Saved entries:

Lemma rwrite_served_witness :
  let req := ether_msg_serialize_header (request ETHER_CMD_WRITE 1 6)
             ++ take (Z.to_nat 6) hello in
  let t := handle_client_turn sample_oracle (Some (take 24 req))
             (Some (drop 24 req)) sample_session in
  ether_rwrite (Some sample_conn) 7000 (Some hello) 6 true
    (wire_with (ok_response 1 [])) sample_client
  = (ETHER_OK, req,
     {| g_cache := g_cache sample_client;
        local_mem := copy_local 7000 hello 6 (local_mem sample_client);
        local_freed := local_freed sample_client |}) /\
  goes_on t = true /\
  sent t = ok_response 1 [] /\
  g_handles (after t) = g_handles sample_session /\
  exists b',
    heap (alloc (after t)) !! get_header 1024 = Some b' /\
    blk_size b' = blk_size served_block /\
    take (Z.to_nat 6) (blk_data b') = take (Z.to_nat 6) hello.
Proof.
  apply (rwrite_served sample_conn 7000 hello 6 (wire_with (ok_response 1 []))
           sample_client sample_oracle sample_session 1 1024 served_block).
  - vm_compute. congruence.
  - vm_compute. congruence.
  - vm_compute. reflexivity.
  - vm_compute. split; congruence.
  - rewrite sample_session_server. exact sample_live_handle.
  - vm_compute. split; congruence.
  - vm_compute. congruence.
  - vm_compute. congruence.
  - reflexivity.
  - reflexivity.
  - reflexivity.
  - reflexivity.
  - vm_compute. reflexivity.
Defined.

(** X27. An empty remote write is refused by the daemon. With every [send]
    and allocation succeeding: for a pointer the cache maps to a handle that
    is live at the daemon, [ether_rwrite] with [len = 0] sends the bare
    WRITE header; the daemon's turn on it answers ERROR and changes nothing;
    and on that answer [ether_rwrite] returns [ETHER_ERR_INVALID] and leaves
    the client as it was. *)
Theorem rwrite_empty_refused (c : ether_conn) (ptr : Z) (data : list Z)
  (w : wire) (cs : client_state) (o : oracle) (incoming : option (list Z))
  (st : server_state) (handle size sptr : Z) (b : block) :
  conn_connected c <> 0 -> ptr <> NULL ->
  cache_lookup ptr (g_cache cs) = Some (handle, size) ->
  0 <= size ->
  0 < handle < 2 ^ 64 ->
  live_handle handle st sptr b ->
  sent_header w = true ->
  calloc_msg o = true ->
  let req := ether_msg_serialize_header (request ETHER_CMD_WRITE handle 0) in
  let t := handle_client_turn o (Some req) incoming st in
  recv_header w = Some (sent t) ->
  ether_rwrite (Some c) ptr (Some data) 0 true w cs
  = (ETHER_ERR_INVALID, req, cs) /\
  t = {| goes_on := true; sent := error_response handle; after := st |}.
Proof.
  intros Hc Hp Hlk Hsz Hh Hlive Hs1 Hmsg req t.
  assert (Ht : t = {| goes_on := true; sent := error_response handle;
                      after := st |}).
  { apply (empty_write_turn o handle incoming st sptr b); auto. lia. }
  rewrite Ht. cbn [sent]. intros Hw. split; [|reflexivity].
  unfold ether_rwrite.
  apply Z.eqb_neq in Hc, Hp. rewrite Hc, Hp. cbn [orb].
  rewrite Hlk.
  destruct (handle =? 0) eqn:E0; [apply Z.eqb_eq in E0; lia|].
  destruct (size <? 0) eqn:E1; [apply Z.ltb_lt in E1; lia|].
  change (ether_msg_create true ETHER_CMD_WRITE 0)
    with (Some {| header := request ETHER_CMD_WRITE 0 0; payload := [] |}).
  unfold send_message, with_payload, with_handle.
  cbn [header payload msg_magic msg_version msg_command msg_flags msg_handle
       msg_size msg_reserved request].
  rewrite Hs1. cbn [negb]. change (0 <? 0) with false. cbv iota.
  rewrite error_response_frame in Hw.
  rewrite (recv_reply w ETHER_CMD_ERROR handle)
    by (try exact Hw; unfold ETHER_CMD_ERROR; lia).
  cbn [msg_command request].
  change (negb (ETHER_CMD_ERROR =? ETHER_CMD_OK)) with true. reflexivity.
Qed.

Lemma rwrite_empty_refused_witness :
  let req := ether_msg_serialize_header (request ETHER_CMD_WRITE 1 0) in
  let t := handle_client_turn sample_oracle (Some req) None sample_session in
  ether_rwrite (Some sample_conn) 7000 (Some hello) 0 true
    (wire_with (error_response 1)) sample_client
  = (ETHER_ERR_INVALID, req, sample_client) /\
  t = {| goes_on := true; sent := error_response 1;
         after := sample_session |}.
Proof.
  apply (rwrite_empty_refused sample_conn 7000 hello
           (wire_with (error_response 1)) sample_client sample_oracle None
           sample_session 1 10 1024 served_block).
  - vm_compute. congruence.
  - vm_compute. congruence.
  - vm_compute. reflexivity.
  - lia.
  - vm_compute. split; congruence.
  - rewrite sample_session_server. exact sample_live_handle.
  - reflexivity.
  - reflexivity.
  - vm_compute. reflexivity.
Defined.

(** ** PING, end to end *)

(** X28. A ping is answered. Whatever state the daemon is in, with the
    [send] and the allocations succeeding, [ether_ping] on a connected
    socket sends the bare PING header, the daemon's turn on it sends the
    PONG header and changes nothing, and on that answer [ether_ping] returns
    0. *)
Theorem ping_answered (c : ether_conn) (w : wire) (o : oracle)
  (incoming : option (list Z)) (st : server_state) :
  conn_connected c <> 0 ->
  sent_header w = true ->
  calloc_msg o = true ->
  let req := ether_msg_serialize_header (request ETHER_CMD_PING 0 0) in
  let t := handle_client_turn o (Some req) incoming st in
  recv_header w = Some (sent t) ->
  ether_ping (Some c) true w = (0, req) /\
  t = {| goes_on := true;
         sent := ether_msg_serialize_header (request ETHER_CMD_PONG 0 0);
         after := st |}.
Proof.
  intros Hc Hs Hmsg req t.
  assert (Ht : t = {| goes_on := true;
                      sent := ether_msg_serialize_header
                                (request ETHER_CMD_PONG 0 0);
                      after := st |}).
  { unfold t, req, handle_client_turn.
    rewrite deserialize_serialize
      by (apply request_in_range; unfold ETHER_CMD_PING; lia).
    rewrite request_valid by (unfold ETHER_MAX_PAYLOAD; lia). cbn [negb].
    cbn [msg_size msg_command request].
    change (0 <? 0) with false. cbv iota.
    change (ETHER_CMD_PING =? ETHER_CMD_PING) with true. cbv iota.
    unfold handle_ping, send_response, ether_msg_create.
    change (ETHER_MAX_PAYLOAD <? 0) with false. rewrite Hmsg. cbn [negb].
    cbn [header payload msg_magic msg_version msg_command msg_flags
         msg_size msg_reserved].
    change (0 <? 0) with false. cbv iota. rewrite app_nil_r. reflexivity. }
  rewrite Ht. cbn [sent]. intros Hw. split; [|reflexivity].
  unfold ether_ping. apply Z.eqb_neq in Hc. rewrite Hc.
  change (ether_msg_create true ETHER_CMD_PING 0)
    with (Some {| header := request ETHER_CMD_PING 0 0; payload := [] |}).
  unfold send_message. cbn [header payload msg_size request].
  rewrite Hs. cbn [negb]. change (0 <? 0) with false. cbv iota.
  rewrite (recv_reply w ETHER_CMD_PONG 0)
    by (try exact Hw; unfold ETHER_CMD_PONG; lia).
  reflexivity.
Qed.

• What the task requires
From the entries, report every line in which the string "that" occurs.

• Task response
    and allocation succeeding: for a pointer the cache maps to a handle that
    and on that answer [ether_rwrite] returns [ETHER_ERR_INVALID] and leaves
    PONG header and changes nothing, and on that answer [ether_ping] returns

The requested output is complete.